▶ _Data provided_:
(* ===================================================================== *)
(* s7-200smart-v-binary-viewer: a shallow embedding of main.go           *)
(*                                                                       *)
(* The byte/bit codec, the PLC session (connect, disconnect, two-tier    *)
(* read) and the start/stop controlled polling loop of PLCBinaryViewer.  *)
(* ===================================================================== *)

From Stdlib Require Import ZArith Lia.
From Stdlib.Strings Require Import String Byte.
From Equations Require Import Equations.
From stdpp Require Import base tactics option list.

Local Open Scope Z_scope.

(* --------------------------------------------------------------------- *)
(* Bytes                                                                 *)
(* --------------------------------------------------------------------- *)

(** A Go [byte] is an unsigned 8-bit value; [Byte.byte] has exactly the
    256 inhabitants.  [int(b)] is its value, between 0 and 255. *)
Definition byte_val (b : byte) : Z := Z.of_N (Byte.to_N b).

(** [bytes[i]] for an index the surrounding guard has already checked
    to be in range (Go panics on an index out of range; no read below
    is reachable with one). *)
Definition byte_at (bytes : list byte) (i : nat) : byte := nth i bytes x00.

(* --------------------------------------------------------------------- *)
(* Byte/Bit codec                                                        *)
(* --------------------------------------------------------------------- *)

Module Codec.

(** The loop of [convertBytesTo16BitInts] (main.go 126-136):
    [for i := 0; i < len(bytes); i += 2], appending one value per turn.
    The index starts at 0 and only grows, so it is a natural number; all
    values stay below 2^16, far from the 64-bit bound of Go's [int]. *)
Equations? words_loop (bytes : list byte) (i : nat) (result : list Z) : list Z
  by wf (length bytes - i)%nat lt :=
  words_loop bytes i result with decide (i < length bytes)%nat := {
    | left _ =>
        if decide (i + 1 < length bytes)%nat then
          let value := Z.lor (Z.shiftl (byte_val (byte_at bytes i)) 8)
                             (byte_val (byte_at bytes (i + 1))) in
          words_loop bytes (i + 2) (result ++ [value])
        else
          let value := byte_val (byte_at bytes i) in
          words_loop bytes (i + 2) (result ++ [value]);
    | right _ => result }.
Proof. all: lia. Qed.

(** [convertBytesTo16BitInts] (main.go 124-138); [var result []int]
    starts as the nil slice. *)
Definition convertBytesTo16BitInts (bytes : list byte) : list Z :=
  words_loop bytes 0 [].

(** [(b>>(7-j))&1 == 1] (main.go 183, and 345 for the grid). *)
Definition bit_of (b : byte) (j : nat) : bool :=
  Z.land (Z.shiftr (byte_val b) (7 - Z.of_nat j)) 1 =? 1.

(** [bits[bitPos] = v]: an assignment through an index; Go panics when
    the index is not below [len(bits)], written here as [None]. *)
Definition store_bit (bits : list bool) (bitPos : nat) (v : bool)
  : option (list bool) :=
  if decide (bitPos < length bits)%nat then Some (<[bitPos := v]> bits)
  else None.

(** The inner loop [for j := 0; j < 8; j++] (main.go 181-184). *)
Definition byte_loop (i : nat) (b : byte) (bits : list bool)
  : option (list bool) :=
  foldl (fun acc j => bs ← acc; store_bit bs (i * 8 + j) (bit_of b j))
        (Some bits) (seq 0 8).

(** The outer loop [for i, b := range data] (main.go 180-185). *)
Fixpoint range_loop (data : list byte) (i : nat) (bits : list bool)
  : option (list bool) :=
  match data with
  | [] => Some bits
  | b :: rest => bs ← byte_loop i b bits; range_loop rest (S i) bs
  end.

(** The bit decoding of a poll tick (main.go 177-185):
    [totalBits := bytesToRead * 8; bits := make([]bool, totalBits)]
    followed by the two loops.  [make] with a negative length panics. *)
Definition toBits (bytesToRead : Z) (data : list byte) : option (list bool) :=
  let totalBits := bytesToRead * 8 in
  if totalBits <? 0 then None
  else range_loop data 0 (replicate (Z.to_nat totalBits) false).

(** Specification side of the round trip: regrouping booleans eight at
    a time, most significant bit first.  The program has no such
    function; it is the inverse the decoding is compared with. *)
Definition bits_value (bs : list bool) : N :=
  foldl (fun acc (b : bool) => (2 * acc + (if b then 1 else 0))%N) 0%N bs.

Definition byte_of_bits (bs : list bool) : byte :=
  default x00 (Byte.of_N (bits_value bs)).

Fixpoint regroup (bits : list bool) : list byte :=
  match bits with
  | b7 :: b6 :: b5 :: b4 :: b3 :: b2 :: b1 :: b0 :: rest =>
      byte_of_bits [b7; b6; b5; b4; b3; b2; b1; b0] :: regroup rest
  | _ => []
  end.

(** Specification side of the word round trip: a 16-bit value split
    into its high and its low byte.  The program has no such function. *)
Definition byte_of_Z (z : Z) : byte := default x00 (Byte.of_N (Z.to_N z)).

Definition split_word (w : Z) : list byte :=
  [byte_of_Z (Z.shiftr w 8); byte_of_Z (Z.land w 255)].

Definition split_words (ws : list Z) : list byte := ws ≫= split_word.

End Codec.

(* --------------------------------------------------------------------- *)
(* The Go runtime as far as main.go uses it                              *)
(* --------------------------------------------------------------------- *)

(** What a call can come to: it returns, it waits for ever (a goroutine
    that locks a [sync.Mutex] it already holds: the mutex is not
    reentrant and nobody else will unlock it), or it panics. *)
Inductive Outcome (S A : Type) : Type :=
| Done (a : A) (s : S)
| Blocked (s : S)
| Panicked (msg : string) (s : S).
Arguments Done {S A} a s.
Arguments Blocked {S A} s.
Arguments Panicked {S A} msg s.

Definition Go (S A : Type) : Type := S -> Outcome S A.

Definition ret {S A} (a : A) : Go S A := fun s => Done a s.

Definition bind {S A B} (m : Go S A) (k : A -> Go S B) : Go S B :=
  fun s =>
    match m s with
    | Done a s' => k a s'
    | Blocked s' => Blocked s'
    | Panicked msg s' => Panicked msg s'
    end.

Definition gets {S A} (f : S -> A) : Go S A := fun s => Done (f s) s.
Definition modify {S} (f : S -> S) : Go S unit := fun s => Done tt (f s).
Definition panic {S A} (msg : string) : Go S A := fun s => Panicked msg s.

Declare Scope go_scope.
Delimit Scope go_scope with go.
Notation "x <- m ;; k" := (bind m (fun x => k))
  (at level 20, m at level 99, k at level 200, only parsing) : go_scope.
Notation "m ;; k" := (bind m (fun _ => k))
  (at level 100, k at level 200, only parsing, right associativity) : go_scope.

(* --------------------------------------------------------------------- *)
(* Session manager and poller                                            *)
(* --------------------------------------------------------------------- *)

Module Viewer.

(** A Go [error] is represented by its [Error()] text. *)
Definition error : Type := string.

Definition defaultRack : Z := 0.
Definition defaultSlot : Z := 1.

(** [gos7.TCPClientHandler] with the fields [connectPLC] sets; times in
    milliseconds.  [hid] stands for the identity of the object that
    [NewTCPClientHandler] allocates. *)
Record TCPClientHandler : Type := mkHandler {
  Address : string;
  Rack : Z;
  Slot : Z;
  Timeout : Z;
  IdleTimeout : Z;
  hid : nat }.

(** [gos7.NewClient(handler)]. *)
Inductive Client : Type := NewClient (h : TCPClientHandler).

(** What one transport read did: the elements of the caller's buffer it
    overwrote, and the error it returned.  A Go callee receives the
    slice header by value: it can store into the elements, it cannot
    change the caller's [len(buffer)]. *)
Record Reply : Type := mkReply {
  writes : list (nat * byte);
  err : option error }.

(** gos7 and the PLC behind it are outside the repository: the four
    operations the viewer calls, over a state [W] of the outside world. *)
Class Transport (W : Type) : Type := {
  Connect : TCPClientHandler -> W -> option error * W;
  Close : TCPClientHandler -> W -> W;
  AGReadDB : Client -> Z -> Z -> Z -> list byte -> W -> Reply * W;
  AGReadMB : Client -> Z -> Z -> list byte -> W -> Reply * W }.

(** What the outside world sees, in order. *)
Inductive Event : Type :=
| EvConnect (h : TCPClientHandler)
| EvClose (h : TCPClientHandler)
| EvSleep (ms : Z)
| EvReadDB (dbNumber start size : Z)
| EvReadMB (start size : Z)
| EvCloseChan (c : nat)
| EvLog (msg : string)
| EvUpdate (fn : nat) (bits : list bool).

(** [type PLCBinaryViewer struct] (main.go 26-32).  [stopChan] is the
    address of a channel in the table of channels; [mu] is true while
    the mutex is held. *)
Record PLCBinaryViewer : Type := mkViewer {
  client : option Client;
  handler : option TCPClientHandler;
  running : bool;
  stopChan : nat;
  mu : bool }.

(** A goroutine launched by [startMonitoring] with the values its
    closure captured; [exited] once it has returned.  Its ticker fires
    once a second; when a tick is taken is the scheduler's choice. *)
Record Loop : Type := mkLoop {
  l_stopChan : nat;
  l_startAddr : Z;
  l_len : Z;
  l_updateFn : option nat;
  l_exited : bool }.

(** The whole machine: the viewer, the channels made so far ([true] for
    a closed one), the loop goroutines, the number of handler objects
    allocated, the outside world and the trace of events. *)
Record Machine (W : Type) : Type := mkMachine {
  p : PLCBinaryViewer;
  chans : list bool;
  loops : list Loop;
  handlers : nat;
  world : W;
  trace : list Event }.
Arguments mkMachine {W}.
Arguments p {W}.
Arguments chans {W}.
Arguments loops {W}.
Arguments handlers {W}.
Arguments world {W}.
Arguments trace {W}.

Definition set_client (c : option Client) (v : PLCBinaryViewer) :=
  mkViewer c (handler v) (running v) (stopChan v) (mu v).
Definition set_handler (h : option TCPClientHandler) (v : PLCBinaryViewer) :=
  mkViewer (client v) h (running v) (stopChan v) (mu v).
Definition set_running (r : bool) (v : PLCBinaryViewer) :=
  mkViewer (client v) (handler v) r (stopChan v) (mu v).
Definition set_stopChan (c : nat) (v : PLCBinaryViewer) :=
  mkViewer (client v) (handler v) (running v) c (mu v).
Definition set_mu (b : bool) (v : PLCBinaryViewer) :=
  mkViewer (client v) (handler v) (running v) (stopChan v) b.
(** * The Excel pre-commit hook ([.githooks/pre-commit.py]) in Rocq

    A shallow embedding of the hook script: the discovery filter, the macro
    extractor [parse_vba], the report generator [generate_text_reports] and
    the orchestrator (the [__main__] block), followed by the properties of
    the program.

    Conventions of the embedding.
    - A Python [str] is a [string]; its characters are the code points
      below 256.
    - The working directory is a list of named entries, in the order the
      operating system lists them; an entry is a regular file with its
      content or a directory with its own entries.  An entry name is one
      path component (it holds no separator).
    - Code that raises returns [Raise e]; the filesystem and the console
      are threaded through a state monad, and the state reached when an
      exception escapes is kept, as on a real run.
    - [oletools] and [openpyxl] are not part of the script: the two entry
      points the script calls, [VBA_Parser] and [load_workbook], are
      variables of the sections below, functions of the content of the
      file they open, in one run of the interpreter.  Their objects are
      records of the attributes the script reads; an object that the
      script prints and whose class has no [__str__] of its own carries
      the address it has in that run. *)

From Stdlib Require Import List String Ascii ZArith Bool Lia DecimalString.
From Stdlib Require HexadecimalString.
Import ListNotations.
Local Open Scope string_scope.
Local Open Scope list_scope.

(** ** Python strings *)

Module PyStr.

(** [s.startswith(p)] *)
Definition startswith (s p : string) : bool := String.prefix p s.

(** [s.endswith(p)] *)
Definition endswith (s p : string) : bool :=
  let n := String.length s in
  let m := String.length p in
  if Nat.ltb n m then false
  else String.eqb (String.substring (n - m) m s) p.

(** [s.endswith(t)] for a tuple [t] of suffixes *)
Definition endswith_any (s : string) (t : list string) : bool :=
  existsb (endswith s) t.

(** [p in s] *)
Fixpoint contains (p s : string) : bool :=
  String.prefix p s ||
  match s with
  | EmptyString => false
  | String _ rest => contains p rest
  end.

(** [sep.join(l)] *)
Fixpoint join (sep : string) (l : list string) : string :=
  match l with
  | [] => ""
  | [x] => x
  | x :: tl => x ++ sep ++ join sep tl
  end.

(** [c * n] for a one-character string *)
Fixpoint repeat (c : string) (n : nat) : string :=
  match n with
  | O => ""
  | S k => c ++ repeat c k
  end.

Definition LF : ascii := ascii_of_nat 10.
Definition CR : ascii := ascii_of_nat 13.
Definition newline : string := String LF "".
Definition dquote : string := String (ascii_of_nat 34) "".

(** The line boundaries of [str.splitlines] among the code points below
    256: LF, VT, FF, CR, FS, GS, RS and NEL. *)
Definition is_line_boundary (c : ascii) : bool :=
  let n := nat_of_ascii c in
  existsb (Nat.eqb n) [10; 11; 12; 13; 28; 29; 30; 133]%nat.

(** [s.splitlines()]: [cur] is the line being read.  CR LF is one
    boundary, and no empty line is produced after a final boundary. *)
Fixpoint splitlines_from (cur s : string) : list string :=
  match s with
  | EmptyString => if String.eqb cur "" then [] else [cur]
  | String c rest =>
      if is_line_boundary c then
        match rest with
        | String c2 rest2 =>
            if Ascii.eqb c CR && Ascii.eqb c2 LF
            then cur :: splitlines_from "" rest2
            else cur :: splitlines_from "" rest
        | EmptyString => cur :: splitlines_from "" rest
        end
      else splitlines_from (cur ++ String c "") rest
  end.

Definition splitlines (s : string) : list string := splitlines_from "" s.

(** [s.rfind(c)] for a character [c]: the last index of [c], or -1. *)
Fixpoint rfind_from (c : ascii) (s : string) (i : Z) (found : Z) : Z :=
  match s with
  | EmptyString => found
  | String d rest =>
      rfind_from c rest (i + 1) (if Ascii.eqb d c then i else found)
  end.

Definition rfind (c : ascii) (s : string) : Z := rfind_from c s 0 (-1).

(** [s[:i]] for [0 <= i] *)
Definition take (i : Z) (s : string) : string :=
  String.substring 0 (Z.to_nat i) s.

(** [s[i:i+1]] *)
Definition char_at (i : Z) (s : string) : string :=
  if (i <? 0)%Z then "" else String.substring (Z.to_nat i) 1 s.

End PyStr.

(** ** [os.path] *)

Module OsPath.

Definition sep : string := "/".

(** [posixpath.join(a, b)] *)
Definition join (a b : string) : string :=
  if PyStr.startswith b sep then b
  else if String.eqb a "" || PyStr.endswith a sep then a ++ b
  else a ++ sep ++ b.

(** The loop of [genericpath._splitext] that skips the leading dots of
    the file name: [Some root] as soon as a character other than a dot
    is met before the last dot. *)
Fixpoint skip_leading_dots (fuel : nat) (p : string) (filenameIndex dotIndex : Z)
  : option string :=
  match fuel with
  | O => None
  | S k =>
      if (filenameIndex <? dotIndex)%Z then
        if negb (String.eqb (PyStr.char_at filenameIndex p) ".")
        then Some (PyStr.take dotIndex p)
        else skip_leading_dots k p (filenameIndex + 1) dotIndex
      else None
  end.

(** [os.path.splitext(p)[0]] *)
Definition splitext_root (p : string) : string :=
  let sepIndex := PyStr.rfind "/"%char p in
  let dotIndex := PyStr.rfind "."%char p in
  if (sepIndex <? dotIndex)%Z then
    match skip_leading_dots (String.length p) p (sepIndex + 1) dotIndex with
    | Some root => root
    | None => p
    end
  else p.

End OsPath.

(** ** The constants of the script *)

Definition EXCEL_FILE_EXTENSIONS : list string :=
  ["xlsb"; "xls"; "xlsm"; "xla"; "xlt"; "xlam"; "xlsx"].

Definition KEEP_NAME : bool := false.

(** The test of the discovery loop: [file.endswith(EXCEL_FILE_EXTENSIONS)]. *)
Definition is_excel_file (file : string) : bool :=
  PyStr.endswith_any file EXCEL_FILE_EXTENSIONS.

(** ** Python values *)

(** A [float] is known to the script through [str()] and truth only. *)
Record pyfloat := { float_str : string; float_nonzero : bool }.

(** An object of a class that defines [__str__] or [__repr__] (a date, a
    cell range, a conditional formatting rule): the text these give and
    the truth of the object. *)
Record pyobject := { obj_str : string; obj_truthy : bool }.

(** [PPlain] is an object of a class that defines none of [__str__],
    [__repr__], [__bool__] and [__len__], as [ArrayFormula] and
    [DataTableFormula] of [openpyxl]: the qualified name of its class and
    the address it has in the running interpreter. *)
Inductive pyval :=
| PNone
| PBool (b : bool)
| PInt (n : Z)
| PFloat (f : pyfloat)
| PStr (s : string)
| PObj (o : pyobject)
| PPlain (qualname : string) (address : N).

Inductive pyclass := Cls_NoneType | Cls_bool | Cls_int | Cls_float | Cls_str | Cls_other.

Definition pyclass_eqb (a b : pyclass) : bool :=
  match a, b with
  | Cls_NoneType, Cls_NoneType | Cls_bool, Cls_bool | Cls_int, Cls_int
  | Cls_float, Cls_float | Cls_str, Cls_str | Cls_other, Cls_other => true
  | _, _ => false
  end.

Definition type_of (v : pyval) : pyclass :=
  match v with
  | PNone => Cls_NoneType
  | PBool _ => Cls_bool
  | PInt _ => Cls_int
  | PFloat _ => Cls_float
  | PStr _ => Cls_str
  | PObj _ => Cls_other
  | PPlain _ _ => Cls_other
  end.

(** [issubclass(a, b)]: among the builtin classes above the one proper
    subclass is [bool], of [int]. *)
Definition issubclass (a b : pyclass) : bool :=
  pyclass_eqb a b ||
  match a, b with
  | Cls_bool, Cls_int => true
  | _, _ => false
  end.

(** [isinstance(v, c)] and [isinstance(v, (c1, ..., cn))] *)
Definition isinstance (v : pyval) (c : pyclass) : bool := issubclass (type_of v) c.
Definition isinstance_any (v : pyval) (cs : list pyclass) : bool :=
  existsb (isinstance v) cs.

(** [v is not None] *)
Definition is_not_None (v : pyval) : bool :=
  match v with PNone => false | _ => true end.

(** [bool(v)], the test of [if v:] *)
Definition truthy (v : pyval) : bool :=
  match v with
  | PNone => false
  | PBool b => b
  | PInt n => negb (n =? 0)%Z
  | PFloat f => float_nonzero f
  | PStr s => negb (String.eqb s "")
  | PObj o => obj_truthy o
  | PPlain _ _ => true
  end.

(** [object.__repr__]: the class and the address, in hexadecimal. *)
Definition default_repr (qualname : string) (address : N) : string :=
  "<" ++ qualname ++ " object at 0x"
      ++ HexadecimalString.NilEmpty.string_of_uint (N.to_hex_uint address) ++ ">".

(** [str(v)], what an f-string field [{v}] inserts *)
Definition py_str (v : pyval) : string :=
  match v with
  | PNone => "None"
  | PBool true => "True"
  | PBool false => "False"
  | PInt n => NilEmpty.string_of_int (Z.to_int n)
  | PFloat f => float_str f
  | PStr s => s
  | PObj o => obj_str o
  | PPlain qualname address => default_repr qualname address
  end.

(** ** Exceptions and results *)

Inductive exn :=
| FileNotFoundError
| FileExistsError
| NotADirectoryError
| IsADirectoryError
| KeyError (key : string)
| LibraryError (msg : string).

Inductive result (A : Type) :=
| Ok (a : A)
| Raise (e : exn).
Arguments Ok {A} a.
Arguments Raise {A} e.

(** ** The filesystem *)

#[warnings="-register-all"]
Inductive node :=
| File (content : string)
| Dir (entries : list (string * node)).

Definition entries := list (string * node).

Module Fs.

Fixpoint lookup (name : string) (es : entries) : option node :=
  match es with
  | [] => None
  | (k, n) :: tl => if String.eqb k name then Some n else lookup name tl
  end.

(** Every entry but those called [name]. *)
Definition remove (name : string) (es : entries) : entries :=
  filter (fun e => negb (String.eqb (fst e) name)) es.

(** Replace the entry called [name], or add it after the others. *)
Fixpoint set (name : string) (n : node) (es : entries) : entries :=
  match es with
  | [] => [(name, n)]
  | (k, m) :: tl =>
      if String.eqb k name then (k, n) :: tl else (k, m) :: set name n tl
  end.

Definition is_dir (n : node) : bool :=
  match n with Dir _ => true | File _ => false end.

Definition dirnames (es : entries) : list string :=
  map fst (filter (fun e => is_dir (snd e)) es).

Definition filenames (es : entries) : list string :=
  map fst (filter (fun e => negb (is_dir (snd e))) es).

(** [os.walk(top)], top-down: the directory itself, then each of its
    sub-directories in listing order.  An item is [(root, dirs, files)]. *)
Fixpoint walk_node (top : string) (n : node) {struct n}
  : list (string * list string * list string) :=
  match n with
  | File _ => []
  | Dir es =>
      (top, dirnames es, filenames es) ::
      flat_map (fun e => walk_node (OsPath.join top (fst e)) (snd e)) es
  end.

Definition walk (top : string) (es : entries)
  : list (string * list string * list string) :=
  walk_node top (Dir es).

(** The components of a path: [.] and empty components name the
    directory they are met in. *)
Fixpoint components_from (cur s : string) : list string :=
  match s with
  | EmptyString => [cur]
  | String c rest =>
      if Ascii.eqb c "/"%char then cur :: components_from "" rest
      else components_from (cur ++ String c "") rest
  end.

Definition components (path : string) : list string :=
  filter (fun c => negb (String.eqb c "" || String.eqb c "."))
         (components_from "" path).

Fixpoint resolve (comps : list string) (n : node) : result node :=
  match comps with
  | [] => Ok n
  | c :: rest =>
      match n with
      | File _ => Raise NotADirectoryError
      | Dir es =>
          match lookup c es with
          | Some child => resolve rest child
          | None => Raise FileNotFoundError
          end
      end
  end.

(** The content of the regular file at [path], as [open(path, 'rb')]
    followed by a read gives it. *)
Definition read (path : string) (cwd : entries) : result string :=
  match resolve (components path) (Dir cwd) with
  | Ok (File content) => Ok content
  | Ok (Dir _) => Raise IsADirectoryError
  | Raise e => Raise e
  end.

End Fs.

(** ** The state of a run and its monad *)

Record World := { cwd : entries; stdout : list string }.

Definition M (A : Type) : Type := World -> result A * World.

Definition ret {A} (a : A) : M A := fun w => (Ok a, w).

Definition raise {A} (e : exn) : M A := fun w => (Raise e, w).

Definition bind {A B} (m : M A) (k : A -> M B) : M B :=
  fun w =>
    match m w with
    | (Ok a, w') => k a w'
    | (Raise e, w') => (Raise e, w')
    end.

Declare Scope py_scope.
Delimit Scope py_scope with py.
Notation "x <- m ;; k" := (bind m (fun x => k))
  (at level 61, m at next level, right associativity) : py_scope.
Notation "m ;; k" := (bind m (fun _ => k))
  (at level 61, right associativity) : py_scope.
Local Open Scope py_scope.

▶ _Required action_:
Retype the listing from its first line onward, stopping after the line that contains "Local Open Scope Z_scope." has been retyped in full.

▶ _Response_:
(* ===================================================================== *)
(* s7-200smart-v-binary-viewer: a shallow embedding of main.go           *)
(*                                                                       *)
(* The byte/bit codec, the PLC session (connect, disconnect, two-tier    *)
(* read) and the start/stop controlled polling loop of PLCBinaryViewer.  *)
(* ===================================================================== *)

From Stdlib Require Import ZArith Lia.
From Stdlib.Strings Require Import String Byte.
From Equations Require Import Equations.
From stdpp Require Import base tactics option list.

Local Open Scope Z_scope.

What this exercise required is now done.